Nowadays, text editors don't just have text; they have markup like highlighting and syntax colouring (with 24-bit deep-colour, rather than the ANSI 16 colour codes), go-to, version control annotations, debug breakpoints, hover annotations, and in the case of 'notebooks' like Python notebooks, may have embedded media like images, videos, and even 3D renders.
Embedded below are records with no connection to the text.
(** * find_unhandled_reviews.py: a shallow embedding and its properties

    The script scans [BASE/<dir>/*.txt] for every [<dir>] of [DIRS], finds in
    each file the last "ISSUE REVIEW" heading, counts the pending issue lines
    below it, sorts the findings newest first and prints a report.

    Python values are carried as follows.
    - [str] is a list of Unicode code points ([N]); the [str] methods the
      script calls ([strip], [upper], [startswith], [splitlines], the format
      mini-language) are written out in [PyStr].
    - [re.search] runs a small backtracking matcher ([Re]) on the pattern of
      the script.
    - a file is read through the UTF-8 decoder of [Utf8] with the error
      handler of the [open] call, then universal-newline translation.
    - [os.path.getmtime] yields a finite float; finite floats are rationals
      and Python compares them by value, so a modification time is a [Q].
    - the local-time conversion and the upper-casing of non-ASCII code
      points are tables of the host, taken as Section variables.
    - the script catches no exception. The calls that can raise
      ([os.path.getmtime], [open] and [read], [datetime.fromtimestamp],
      [print]) have a failing case, a run is its output together with the
      way it ended, and an exception ends it where it is raised. *)

From Stdlib Require Import String Ascii DecimalString.
From Stdlib Require Import List NArith ZArith QArith Bool Arith Lia.
From Stdlib Require Import Sorting.Sorted Sorting.Permutation.
Import ListNotations.

Local Open Scope N_scope.
Local Open Scope list_scope.

(** ** Python strings *)

Module PyStr.

Definition char := N.
Definition str := list char.

(** A source literal, as the list of its code points (ASCII literals only). *)
Definition lit (s : String.string) : str :=
  map N_of_ascii (String.list_ascii_of_string s).
Arguments lit s%_string.

Definition eqb_str (a b : str) : bool :=
  if list_eq_dec N.eq_dec a b then true else false.

(** [str.isspace] on one code point: the set [Py_UNICODE_ISSPACE] accepts.
    [str.strip()] and the class [\s] of [re] use the same set. *)
Definition isspace (c : char) : bool :=
  ((0x09 <=? c) && (c <=? 0x0D)) || ((0x1C <=? c) && (c <=? 0x20))
  || (c =? 0x85) || (c =? 0xA0) || (c =? 0x1680)
  || ((0x2000 <=? c) && (c <=? 0x200A))
  || (c =? 0x2028) || (c =? 0x2029) || (c =? 0x202F) || (c =? 0x205F)
  || (c =? 0x3000).

(** The line boundaries of [str.splitlines]; CR LF is handled there. *)
Definition is_linebreak (c : char) : bool :=
  ((0x0A <=? c) && (c <=? 0x0D)) || ((0x1C <=? c) && (c <=? 0x1E))
  || (c =? 0x85) || (c =? 0x2028) || (c =? 0x2029).

Fixpoint lstrip_by (p : char -> bool) (s : str) : str :=
  match s with
  | c :: s' => if p c then lstrip_by p s' else s
  | [] => []
  end.

Definition rstrip_by (p : char -> bool) (s : str) : str :=
  rev (lstrip_by p (rev s)).

Definition strip_by (p : char -> bool) (s : str) : str :=
  rstrip_by p (lstrip_by p s).

(** [s.strip()] *)
Definition strip (s : str) : str := strip_by isspace s.

(** [s.strip(chars)] *)
Definition strip_chars (chars : str) (s : str) : str :=
  strip_by (fun c => existsb (N.eqb c) chars) s.

(** [s.startswith(prefix)] *)
Fixpoint startswith (s prefix : str) {struct prefix} : bool :=
  match prefix, s with
  | [], _ => true
  | p :: prefix', c :: s' => (c =? p) && startswith s' prefix'
  | _ :: _, [] => false
  end.

(** [s.splitlines()]: [cur] holds the current line, last character first. *)
Fixpoint splitlines_from (cur : str) (s : str) : list str :=
  match s with
  | [] => match cur with [] => [] | _ :: _ => [rev cur] end
  | c :: s' =>
      if c =? 0x0D then
        match s' with
        | 0x0A :: s'' => rev cur :: splitlines_from [] s''
        | _ => rev cur :: splitlines_from [] s'
        end
      else if is_linebreak c then rev cur :: splitlines_from [] s'
      else splitlines_from (c :: cur) s'
  end.

Definition splitlines (s : str) : list str := splitlines_from [] s.

(** [str(n)] for a non-negative int, as an f-string field renders it. *)
Definition str_of_nat (n : nat) : str :=
  lit (DecimalString.NilZero.string_of_uint (Nat.to_uint n)).
Lemma maps_erase_clean (P : gmap string string -> list event -> Prop) :
  maps P (staged_only_temp w tdir) (erase_extracted_dir w xd).
Proof.
  intros s _. unfold erase_extracted_dir, try_except, rmtree, bind, sys, emit, logger, ret.
  rewrite rmtree_ok. simpl. intros p Hp _.
  apply map_lookup_filter_None. right. intros c _. simpl. rewrite Hp. discriminate.
Qed.

Lemma maps_cleanup_clean :
  maps (staged_only_temp w tdir) (no_residue w tdir) (cleanup_stray_file w tp).
Proof.
  intros s H.
  unfold cleanup_stray_file, os_path_exists, os_unlink, bind, get_fs, sys, emit, logger, ret.
  destruct (bool_decide (is_Some (fs s !! tp))) eqn:E; simpl.
  - rewrite unlink_ok. simpl. split; [|apply lookup_delete_eq].
    intros p Hp. destruct (decide (p = tp)) as [-> | Hne]; [apply lookup_delete_eq|].
    rewrite lookup_delete_ne by done. by apply H.
  - apply bool_decide_eq_false in E.
    assert (Hn : fs s !! tp = None) by (destruct (fs s !! tp); [exfalso; eauto | done]).
    split; [|exact Hn].
    intros p Hp. destruct (decide (p = tp)) as [-> | Hne]; [exact Hn | by apply H].
Qed.

Lemma staged_only_temp_write m tr c : staged_only_temp w tdir m tr ->
  forall tr', staged_only_temp w tdir (<[tp := c]> m) tr'.
Proof. intros H tr' p Hp Hne. rewrite lookup_insert_ne by done. by apply H. Qed.

Lemma maps_fetch_no_residue resp :
  preserves (no_residue w tdir) (fetch_new_data w tdir resp).
Proof.
  unfold fetch_new_data.
  pstep; [pstep|]. pstep; [pstep|]. pstep; [pstep|].
  apply maps_bind_mkstemp; [auto|].
  apply (maps_bind _ _ (no_residue w tdir)); [| auto | intros _; apply preserves_ret].
  apply (maps_try_finally _ _ (staged_only_temp w tdir)); [|apply maps_cleanup_clean].
  apply (maps_bind _ _ (staged_only_temp w tdir)); [| auto |].
  - apply (maps_try_finally _ _ (staged_only_temp w tdir)); [|apply preserves_sys].
    intros s (f0 & tr0 & H0 & _ & Hf & Ht).
    apply (preserves_copy_body w (staged_only_temp w tdir)).
    + intros m tr d H. by apply staged_only_temp_write with (tr := tr).
    + rewrite Hf. apply staged_only_temp_write with (tr := tr0).
      by apply no_residue_staged.
  - intros _. apply (maps_try_finally _ _ (fun _ _ => True)); [done|].
    apply maps_erase_clean.
Qed.
End Residue.

(** The inner [finally]: an OSError of [rmtree] is logged and swallowed. *)
Lemma erase_extracted_dir_OSError w dir s :
  fails w SysRmtree = Some OSError ->
  erase_extracted_dir w dir s = (Ret tt, with_log s [(ERROR, "Error erasing %s")]).
Proof.
  intros H. unfold erase_extracted_dir, try_except, rmtree, bind, sys, raise, logger.
  rewrite H. reflexivity.
Qed.

(** ** The outcome of a call *)

(** How a call of [ensure_latest] on the file system [m0] can go. *)
Lemma ensure_latest_cases w td m0 r s' :
  ensure_latest w td (start m0) = (r, s') ->
  (exists e, r = Raise e /\ fs s' = m0 /\ trace s' = [])
  \/ exists etag lm l,
       stored w m0 (stored_path w td "etag") = Ret etag
       /\ stored w m0 (stored_path w td "last_modified") = Ret lm
       /\ let headers := token_headers etag lm in
          let s1 := {| fs := m0; trace := [Request headers]; log := l |} in
          match reply w headers with
          | Raise e => r = Raise e /\ fs s' = m0 /\ trace s' = [Request headers]
          | Ret resp =>
              if (code resp =? 304)%Z
              then r = Ret false /\ fs s' = m0 /\ trace s' = [Request headers]
              else (r, s') = fetch_new_data w (target_dir_of td) resp s1
          end.
Proof.
  intros Hrun. destruct (ensure_latest_run w td (start m0)) as [l Hl].
  rewrite Hrun in Hl. simpl fs in Hl.
  destruct (stored w m0 (stored_path w td "etag")) as [etag | e] eqn:E1.
  2:{ left. exists e. by injection Hl as -> ->. }
  destruct (stored w m0 (stored_path w td "last_modified")) as [lm | e] eqn:E2.
  2:{ left. exists e. by injection Hl as -> ->. }
  right. exists etag, lm, l. split; [reflexivity|]. split; [reflexivity|].
  cbv zeta in *.
  destruct (reply w (token_headers etag lm)) as [resp | e].
  - destruct (code resp =? 304)%Z; simpl in Hl.
    + by injection Hl as -> ->.
    + exact Hl.
  - by injection Hl as -> ->.
Qed.

Lemma ensure_latest_settled w td m0 r s' :
  ensure_latest w td (start m0) = (r, s') ->
  installed (target_dir_of td) (trace s') = true ->
  fails w SysRmtree = None \/ fails w SysRmtree = Some OSError ->
  fails w SysUnlink = None ->
  r = fetch_goal w (target_dir_of td).
Proof.
  intros Hrun Hi Hrm Hul.
  destruct (ensure_latest_cases w td m0 r s' Hrun)
    as [(e & _ & _ & Ht) | (etag & lm & l & _ & _ & H)].
  { rewrite Ht in Hi. discriminate. }
  cbv zeta in H. destruct (reply w _) as [resp | e].
  2:{ destruct H as (_ & _ & Ht). rewrite Ht in Hi. discriminate. }
  destruct (code resp =? 304)%Z.
  { destruct H as (_ & _ & Ht). rewrite Ht in Hi. discriminate. }
  pose proof (fetch_settled w (target_dir_of td) Hrm Hul resp
                {| fs := m0; trace := [Request (token_headers etag lm)]; log := l |}) as Hs.
  rewrite <- H in Hs. simpl in Hs. apply Hs; [reflexivity | exact Hi].
Qed.

(** The new dataset is in place, [vehicles.etag] cannot be opened for
    writing: the call raises [IOError] instead of returning True. *)
Lemma success_after_rename_counterexample :
  let '(r, s') :=
    ensure_latest Scenario.etag_unwritable (Some "/data") (start Scenario.files) in
  r = Raise IOError
  /\ trace s' !! 4 = Some (Rename "/data/tmp/anything.csv" "/data/vehicles.csv")
  /\ fs s' !! "/data/vehicles.csv" = Some "new"
  /\ fs s' !! "/data/vehicles.etag" = Some "abc".
Proof. vm_compute. repeat split. Qed.

(** C4, amended. Once the extracted file has been renamed over the
    dataset, and provided the cleanup does not raise ([rmtree] succeeds
    or fails with an OSError, which is logged; [os.unlink] succeeds),
    the call returns True exactly when the four writes of the two token
    files succeed; otherwise the first of them to fail is raised to the
    caller. *)
Theorem outcome_after_rename w td m0 r s' :
  ensure_latest w td (start m0) = (r, s') ->
  installed (target_dir_of td) (trace s') = true ->
  fails w SysRmtree = None \/ fails w SysRmtree = Some OSError ->
  fails w SysUnlink = None ->
  r = match token_outcome w (target_dir_of td) with
      | Ret _ => Ret true
      | Raise e => Raise e
      end.
Proof. apply ensure_latest_settled. Qed.
(** * The chat front-end of setup-local-llm-hub

    A shallow embedding of [ollama-server/frontend/src/App.js]: the pure
    function [getDisplayName], and the React component [App] as a state
    record whose fields are the component's [useState] cells, with one
    function per event handler and one per effect. *)

From Stdlib Require Import String Ascii NArith List Bool Arith Lia.
From stdpp Require Import base list strings.
Import ListNotations.

Local Open Scope string_scope.
Local Open Scope list_scope.
Set Warnings "-register-all".

(** ** JavaScript strings

    A JavaScript string is a sequence of code units.  [string] holds the
    code units 0..255 (ASCII and the Latin-1 supplement); the functions
    below are the methods of [String.prototype] restricted to them. *)
Module JsString.

Definition code (c : ascii) : N := N_of_ascii c.

Definition between (lo hi : N) (c : ascii) : bool :=
  (lo <=? code c)%N && (code c <=? hi)%N.

Definition isUpper (c : ascii) : bool := between 65 90 c.
Definition isLower (c : ascii) : bool := between 97 122 c.
Definition isDigit (c : ascii) : bool := between 48 57 c.

(** The character class [[a-zA-Z0-9]]. *)
Definition isAlnum (c : ascii) : bool := isLower c || isUpper c || isDigit c.

(** The complement class [[^a-zA-Z0-9]] of the regular expression that
    [getDisplayName] splits on. *)
Definition isSeparator (c : ascii) : bool := negb (isAlnum c).

(** Lower-casing of one code unit below 256: A-Z, and the Latin-1
    capitals 192..222 except the multiplication sign 215. *)
Definition lowerChar (c : ascii) : ascii :=
  if isUpper c || (between 192 222 c && negb (code c =? 215)%N)
  then ascii_of_N (code c + 32) else c.

(** Upper-casing of one code unit.  [getDisplayName] applies it to the
    first character of a fragment of [[a-zA-Z0-9]] only, where
    [toUpperCase] changes a-z and nothing else. *)
Definition upperChar (c : ascii) : ascii :=
  if isLower c then ascii_of_N (code c - 32) else c.

Fixpoint toLowerCase (s : string) : string :=
  match s with
  | EmptyString => EmptyString
  | String c r => String (lowerChar c) (toLowerCase r)
  end.

Fixpoint toUpperCase (s : string) : string :=
  match s with
  | EmptyString => EmptyString
  | String c r => String (upperChar c) (toUpperCase r)
  end.

(** [s.startsWith(k)]. *)
Fixpoint startsWith (s k : string) : bool :=
  match k, s with
  | EmptyString, _ => true
  | String _ _, EmptyString => false
  | String a k', String b s' => Ascii.eqb a b && startsWith s' k'
  end.

(** [s.includes(k)]: [k] occurs in [s] at some position. *)
Fixpoint includes (s k : string) : bool :=
  startsWith s k ||
  match s with
  | EmptyString => false
  | String _ r => includes r k
  end.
Many editor features may open pop-up windows or dialogue boxes, which will probably occlude the text 'behind'.

Now, most modern text editors also expect to work with non-bitmapped, non-monospaced typefaces in OpenType or TrueType format. These are complex beasts of their own with hinting, ligatures, variable weights, and more, and may even embed entire programs. They are usually Bezier/polynomial splines that the GPU can rasterise easily in hardware (no special shader required). After this rasterisation, any reasonable text editor will apply anti-aliasing, which is also work delegated to the GPU. There is probably a different algorithm for text (which needs to account for display subpixel layouts) versus UI elements (which may not).

The point I am driving at is that the proliferation of features expected from a modern text editor means that using a GPU for all of this is a natural evolution. As users, we may think 'it's just text' but from the perspective of the developer or the hardware, text and a ray-traced 3D game is no different: it's one 4D square matrix multiplied by another, one after another, and in the end reduced into a three-vector, representing the colour of a pixel.

> If you're saying that Zed is built on something like Skia, then it would already be cross-platform and not have to worry about Vulkan vs. DirectX, right?

Absolutely, because Skia handles that for the developer. And I suspect the reason why Zed didn't use Skia in the first place is ideological (Skia is by Google, written in C++), together with wanting to write 'the whole world' in Rust.

	▲	pjmlp 20 hours ago \| parent [-]
		Last point is kind of ironic, given that Metal is Objective-C with C++14 as shading language, Swift bidings, and a light C++ wrapper lib, Vulkan is C99 (tutorials use the C++20 bindings), DirectX is C++ with a COM based API.